Law and Disorder: Trump Steps In

June 18, 2020

There were 1,025 of them in Minneapolis alone -- buildings, homes, businesses, all damaged by the state's three weeks of rioting. A colored map shows each spots of destruction, so dense it's like looking down at a metropolis from a nighttime flight. "It's going to take a long, long time" to even quantify all the wreckage, officials say. And it's not over yet.

President Trump can't walk into Minneapolis and try to stop the city's violence. He can't tell the city council to reconsider its ridiculous move to defund the police. But he can do his best to bring the situation under control using the power he has. Police reform, he's decided is a good place to start. And in an executive order earlier this week, he tried to start a much-needed conversation about rebuilding trust and creating the kind of law enforcement communities can believe in.

"Americans want law and order," the president insisted at his Rose Garden press conference. "They demand law and order. They may not say it, they may not be talking about it, but that's what they want." So instead of targeting the brave men and women who provide it, let's enact standards, he said, "as high and strong as there is on earth."

Among other things, the White House's Scott Turner said on "Washington Watch," the president wants to promote closer ties between law enforcement and the community. He wants to make sure that we're training officers well, treating any "mental illness, addiction or homelessness." He also wants to ensure that the kind of tactics used against George Floyd are never witnessed again. "So that type of trend is addressed in the E.O.," Scott pointed out, "and the use of excessive force." If officers do, he warns, they'll be held accountable.

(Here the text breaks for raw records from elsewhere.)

(** The verbs %.2f and %.6f. *)
Definition Sprintf_prec (n : nat) (x : float64) : string :=
  match x with
  | S754_zero neg => with_sign neg (fixed_text 0 n)
  | S754_infinity neg => if neg then "-Inf" else "+Inf"
  | S754_nan => "NaN"
  | S754_finite neg m e =>
      with_sign neg (fixed_text (div_even (Zpos m * 2 ^ Z.max 0 e * 10 ^ Z.of_nat n) (2 ^ Z.max 0 (- e))) n)
  end.

Definition insufficient (pair : string) (got : nat) (need : Z) : go_error :=
  ErrNew ("insufficient " +:+ pair +:+ " prices: got " +:+ pretty got +:+ ", need at least " +:+ pretty need).
Definition too_wide (pair : string) (s max : float64) : go_error :=
  ErrNew (pair +:+ " price spread of " +:+ Sprintf_prec 2 s +:+ "% exceeds maximum allowed " +:+ Sprintf_prec 2 max +:+ "%").

(** What a handler is called with, and what its fetches gave when the wait ended. *)
Record env := mkEnv {
  contractReaders : gset string; rpcReaders : gmap string (list string);  (** names, and response paths *)
  minResponses : Z; maxSpreadPercent : float64; maxDataAge : Duration;
  startTime : Time; answerTime : Time;
  fetched : gmap string (go bytes)
}.

Definition check_age (e : env) (label : string) : go unit := wrap_err label (checkDataAge (answerTime e) (startTime e) (maxDataAge e)).

Definition ethereum_reader (e : env) : go unit :=
  if bool_decide ("ethereum" ∈ contractReaders e) then Ok tt else Err (ErrNew "ethereum contract reader not found").

Definition few (pair : string) (e : env) (prices : list float64) : go unit :=
  if Z.of_nat (length prices) <? minResponses e then Err (insufficient pair (length prices) (minResponses e)) else Ok tt.

(** ** sfrxusd_price_handler.go *)
Section Sfrxusd.
Variable decode_coingecko : bytes -> go_error + gmap string (gmap string float64).
Variable decode_curve : bytes -> go_error + float64.        (** data.usd_price, zero when missing *)
Variable decode_coinpaprika : bytes -> go_error + float64.  (** quotes.USD.price, zero when missing *)

Definition coingecko_price (e : env) : option float64 :=
  match GetBytes (fetched e) "frx_coingecko" with
  | Ok result =>
      match decode_coingecko result with
      | inr cgResponse => fraxData ← cgResponse !! "frax"; fraxData !! "usd"
      | inl _ => None
      end
  | _ => None
  end.

Definition positive_price (decode : bytes -> go_error + float64) (e : env) (key : string) : option float64 :=
  match GetBytes (fetched e) key with
  | Ok result =>
      match decode result with
      | inr price => if fgt price fzero then Some price else None
      | inl _ => None
      end
  | _ => None
  end.

Definition frxPrices (e : env) : list float64 :=
  option_list (coingecko_price e) ++ option_list (positive_price decode_curve e "frx_curve")
    ++ option_list (positive_price decode_coinpaprika e "frx_coinpaprika").

Definition price_per_share (e : env) : go Z :=
  b ← wrap_err "failed to get pricePerShare" (GetBytes (fetched e) "price_per_share");
  if SetBytes b =? 0 then Err (ErrNew "invalid pricePerShare: zero") else Ok (SetBytes b).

One of the president's other directives is creating a national database to track the officers who've had offenses or faced "disciplinary action or criminal convictions or termination so that they can't move from force to force freely. There will be accountability and transparency." At the end of the day, Scott pointed out, we need more information sharing, especially between police departments. The idea, he insisted, is to start tearing down walls -- not just in the field itself, but in the country.

As someone who spent more than 10 years in law enforcement, I commend the president for getting out front on this. Unfortunately, I can say from experience that the brutality Americans witnessed in May is real. It happens. I've seen it. In fact, I've called it out back when I was a police officer -- and it cost me. But it's important to remember what so many politicians, being led by extremists, have not, which is: it's not the norm. It's the exception. Still, I believe, the president is taking appropriate steps.

I policed the inner city for a good part of my career, and in my experience, those residents wanted us there. They'd come up to our cars in the neighborhoods, and we'd have good conversations -- nothing like you're seeing today in places like Seattle and Minneapolis, where the officers are the bad guys. But sadly, over the course of time, barriers have been erected between the police and the community, and in the absence of relationship or communication, fear has gripped both sides. Now, some people, obviously, have exploited this. But, as Scott pointed out, that fear causes people to do irrational things. "And we have to get back to... a sense of security on both sides."

"When I was a little kid," he remembered, "firemen and policemen were like our heroes. And that's what we have to get back to." The president's executive order gets the ball rolling, but, as Scott said, it can't do everything. Nothing can replace personal responsibility on either side. It all comes down to people on the local level, reaching out and rebuilding those relationships in good faith.